Directions ::
Please return the lines below verbatim, beginning at the one that has "foldl (inst_pair install_return)" and stopping after the one that has "the edge table, and", and add no other lines.

Exercise data ::
Lemma install_edge_store se g :
  edgeIndex_ g !! keyOf se = None -> install_edge true se g = (store_edge se g).1 /\ (store_edge se g).2 = length (edges_ g).
Proof. intros H. unfold install_edge, store_edge, map_emplace. cbn. by rewrite H. Qed.

(** Registering units at one position. *)
Lemma registers_units idx tus g :
  cg_ok g -> Forall (known (interner_ g)) tus -> regs (tuEdges_ g) idx + length tus <= refs_at (edges_ g) idx ->
  let g' := foldl (fun g tu => install_edge_tu true idx tu g) g tus in
  cg_ok g' /\ beyond_edges g' = beyond_edges g /\ edges_ g' = edges_ g /\
  (forall tu, vec_at (tuEdges_ g') tu = vec_at (tuEdges_ g) tu ++ replicate (times tu tus) idx).
Proof.
  revert g. induction tus as [|tu tus IH]; intros g Hg Hk Hlen; cbn [foldl].
  { split_and!; [done..|]. intros tu. by rewrite app_nil_r. }
  apply Forall_cons in Hk as [Hk Hks]. cbn [length] in Hlen.
  destruct (IH (install_edge_tu true idx tu g)) as (I1 & I2 & I3 & I4).
  - destruct Hg. split; try done. cbn. apply tu_ok_push; [done|lia|done].
  - done.
  - cbn. rewrite regs_push_back, decide_True by done. lia.
  - split_and!; [done|done|done|]. intros tu'. rewrite I4, times_cons. cbn [install_edge_tu tuEdges_ set_tuEdges].
    rewrite vec_at_push_back. by case_decide; rewrite <- (assoc_L (++)).
Qed.

Record edges_installed (recs : list EdgeRecord) (g0 g : CallGraph) : Prop := {
  ei_ok : cg_ok g;
  ei_rest : beyond_edges g = beyond_edges g0;
  ei_edges : edges_ g = er_edge <$> recs;
  ei_tus : forall tu j, occ j (vec_at (tuEdges_ g) tu) = match recs !! j with Some r => times tu (er_tus r) | None => 0 end
}.

(** What a record of the edge table must satisfy beyond its width. *)
Definition edge_sound (t : StringInterner) (r : EdgeRecord) : Prop :=
  edge_fits t r /\ length (er_tus r) <= N.to_nat (s_refs (er_edge r)).

Lemma inst_edge_step t recs g0 g r :
  interner_ g0 = t -> edges_installed recs g0 g -> edge_sound t r ->
  (keyOf (er_edge r) ∉ keyOf <$> (er_edge <$> recs)) ->
  edges_installed (recs ++ [r]) g0 (inst_edge_m g r).
Proof.
  intros Hi0 [H1 H2 H3 H4] [[(K1 & K2 & K3) _ [W L] [_ T]] Hlen] Hkey.
  assert (Hi : interner_ g = t) by (injection H2; congruence).
  assert (Hfresh : edgeIndex_ g !! keyOf (er_edge r) = None).
  { apply eq_None_not_Some. intros [i (se & Hse & _ & E)%(edges_index _ _ _ _ _ _ (ok_edges _ H1))].
    apply Hkey. rewrite <- E, <- H3. by eapply list_elem_of_fmap_2, list_elem_of_lookup_2. }
  rewrite inst_edge_eq. destruct (install_edge_store _ _ Hfresh) as [-> Hidx].
  destruct (store_edge (er_edge r) g) as [g1 idx] eqn:Es. cbn in Hidx. subst idx. cbn [fst].
  destruct (cg_ok_store_edge _ _ _ _ Es) as [Hg1 Hroom]; [|done|].
  { rewrite Hi. split_and!; [by apply known_fits..|done|done|]. intros i old Ho E. destruct Hkey. rewrite <- E, <- H3.
    by eapply list_elem_of_fmap_2, list_elem_of_lookup_2. }
  assert (F : beyond_edges g1 = beyond_edges g /\ edges_ g1 = edges_ g ++ [er_edge r] /\ tuEdges_ g1 = tuEdges_ g).
  { unfold store_edge in Es. rewrite Hfresh in Es. by injection Es as <-. }
  destruct F as (F1 & F2 & F3).
  destruct (registers_units (length (edges_ g)) (er_tus r) g1 Hg1) as (R1 & R2 & R3 & R4).
  { assert (interner_ g1 = t) as -> by (injection F1; congruence). eapply Forall_impl; [exact T|]. intros. by apply known_fits. }
  { lia. }
  split; [done|congruence|by rewrite R3, F2, H3, fmap_app|].
  intros tu j. rewrite R4, F3, occ_app, H4, occ_replicate, H3, length_fmap. destruct (Nat.lt_trichotomy j (length recs)) as [Hj|[->|Hj]].
  - rewrite lookup_app_l, decide_False by lia. destruct (recs !! j); lia.
  - rewrite (lookup_ge_None_2 recs), lookup_app_r, Nat.sub_diag, decide_True by lia. done.
  - rewrite decide_False, !lookup_ge_None_2 by (rewrite ?length_app; cbn; lia). done.
Qed.

Lemma inst_edges t recs g0 :
  interner_ g0 = t -> cg_ok g0 -> edges_ g0 = [] -> tuEdges_ g0 = ∅ -> Forall (edge_sound t) recs ->
  NoDup (keyOf <$> (er_edge <$> recs)) -> edges_installed recs g0 (foldl inst_edge_m g0 recs).
Proof.
  intros Hi Hg He Htu. induction recs as [|r recs IH] using rev_ind; intros Hfit Hnd.
  - split; [done|done|done|]. intros tu j. cbn. rewrite Htu. unfold vec_at. by rewrite lookup_empty.
  - rewrite foldl_app. rewrite !fmap_app in Hnd. apply NoDup_app in Hnd as (Hnd & Hnew & _).
    apply Forall_app in Hfit as [Hfit Hr]. rewrite Forall_singleton in Hr.
    eapply inst_edge_step; [done|by apply IH|done|]. intros Hin. apply (Hnew _ Hin). left.
Qed.

(** * Relations *)

Lemma inst_derived ps g :
  foldl (inst_pair install_derived) g ps =
  set_derivedClasses (foldl (fun m p => push_back p.1 p.2 m) (derivedClasses_ g) ps) g.
Proof. revert g. induction ps as [|p ps IH]; intros g; cbn [foldl]; [by destruct g|]. by rewrite IH. Qed.

Lemma inst_overrides ps g :
  foldl (inst_pair install_override) g ps =
  set_overrideBases (foldl (fun m p => push_back p.1 p.2 m) (overrideBases_ g) (prod_swap <$> ps))
    (set_methodOverrides (foldl (fun m p => push_back p.1 p.2 m) (methodOverrides_ g) ps) g).
Proof. revert g. induction ps as [|p ps IH]; intros g; cbn [foldl]; [by destruct g|]. rewrite IH. by destruct p. Qed.

Lemma inst_impls ps g :
  foldl (inst_pair install_impl) g ps =
  set_effectiveImplClasses (foldl (fun m p => set_insert p.1 p.2 m) (effectiveImplClasses_ g) ps) g.
Proof. revert g. induction ps as [|p ps IH]; intros g; cbn [foldl]; [by destruct g|]. by rewrite IH. Qed.

Lemma inst_returns ps g :
  foldl (inst_pair install_return) g ps =
  set_returnedBy (foldl (fun m p => push_back p.1 p.2 m) (returnedBy_ g) (prod_swap <$> ps))
    (set_functionReturns (foldl (fun m p => set_insert p.1 p.2 m) (functionReturns_ g) ps) g).
Proof. revert g. induction ps as [|p ps IH]; intros g; cbn [foldl]; [by destruct g|]. rewrite IH. by destruct p. Qed.

Lemma elem_of_swapped (ps : list (SId * SId)) a b : (a, b) ∈ prod_swap <$> ps <-> (b, a) ∈ ps.
Proof.
  rewrite list_elem_of_fmap. split; [by intros ([x y] & [= -> ->] & H)|]. intros H. by exists (b, a).
Qed.

(** * The loaded graph *)

(** What saving and loading keeps: every fact, with the tombstones gone.  Positions in
    the edge table, and the order of the vectors the code searches as sets, may change. *)
Record same_graph (g g' : CallGraph) : Prop := {
  sg_ok : cg_ok g';
  sg_interner : interner_ g' = interner_ g;
  sg_nodes : nodes_ g' = nodes_ g;
  sg_byName : forall d, vec_at (byName_ g') d ≡ₚ vec_at (byName_ g) d;
  sg_contributors : nodeContributors_ g' = nodeContributors_ g;
  sg_tuNodes : forall tu, vec_at (tuNodes_ g') tu ≡ₚ vec_at (tuNodes_ g) tu;
  sg_edges : edges_ g' = filter live (edges_ g);
  sg_tus : forall tu, omap (fun i => edges_ g' !! i) (vec_at (tuEdges_ g') tu) ≡ₚ
                      omap (fun i => edges_ g !! i) (vec_at (tuEdges_ g) tu);
  sg_derived : forall k, vec_at (derivedClasses_ g') k = vec_at (derivedClasses_ g) k;
  sg_overrides : forall k, vec_at (methodOverrides_ g') k = vec_at (methodOverrides_ g) k;
  sg_bases : forall k x, x ∈ vec_at (overrideBases_ g') k <-> x ∈ vec_at (overrideBases_ g) k;
  sg_impls : forall k, set_at (effectiveImplClasses_ g') k = set_at (effectiveImplClasses_ g) k;
  sg_returns : forall k, set_at (functionReturns_ g') k = set_at (functionReturns_ g) k;
  sg_returnedBy : forall k x, x ∈ vec_at (returnedBy_ g') k <-> x ∈ vec_at (returnedBy_ g) k
}.

(** [byName_] is determined by the nodes, up to order. *)
Lemma byName_determined t nodes b b' d :
  interner_ok t -> nodes_ok t nodes b -> nodes_ok t nodes b' -> vec_at b d ≡ₚ vec_at b' d.
Proof.
  intros Ht Hb Hb'. apply NoDup_Permutation; [apply Hb|apply Hb'|].
  assert (H : forall b b', nodes_ok t nodes b -> nodes_ok t nodes b' -> forall x, x ∈ vec_at b d -> x ∈ vec_at b' d).
  { intros b1 b2 H1 H2 x Hx. destruct (byName_nodes _ _ _ H1 d x Hx) as (n & Hn & Hd).
    destruct (nodes_named _ _ _ H2 x n Hn) as (d' & Hd' & Hin). by rewrite (resolve_opt_inj t d d' (qualifiedName n)). }
  intros x. split; by apply H.
Qed.

Lemma set_at_ext (m m' : gmap SId (gset SId)) :
  (forall n, m !! n <> Some ∅) -> (forall n, m' !! n <> Some ∅) -> (forall n, set_at m n = set_at m' n) -> m = m'.
Proof.
  intros H H' E. apply map_eq. intros n. specialize (H n). specialize (H' n). specialize (E n). unfold set_at in E.
  destruct (m !! n), (m' !! n); cbn in *; congruence.
Qed.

Written response ::
  foldl (inst_pair install_return) g ps =
  set_returnedBy (foldl (fun m p => push_back p.1 p.2 m) (returnedBy_ g) (prod_swap <$> ps))
    (set_functionReturns (foldl (fun m p => set_insert p.1 p.2 m) (functionReturns_ g) ps) g).
Proof. revert g. induction ps as [|p ps IH]; intros g; cbn [foldl]; [by destruct g|]. rewrite IH. by destruct p. Qed.

Lemma elem_of_swapped (ps : list (SId * SId)) a b : (a, b) ∈ prod_swap <$> ps <-> (b, a) ∈ ps.
Proof.
  rewrite list_elem_of_fmap. split; [by intros ([x y] & [= -> ->] & H)|]. intros H. by exists (b, a).
Qed.

(** * The loaded graph *)

(** What saving and loading keeps: every fact, with the tombstones gone.  Positions in
    the edge table, and the order of the vectors the code searches as sets, may change. *)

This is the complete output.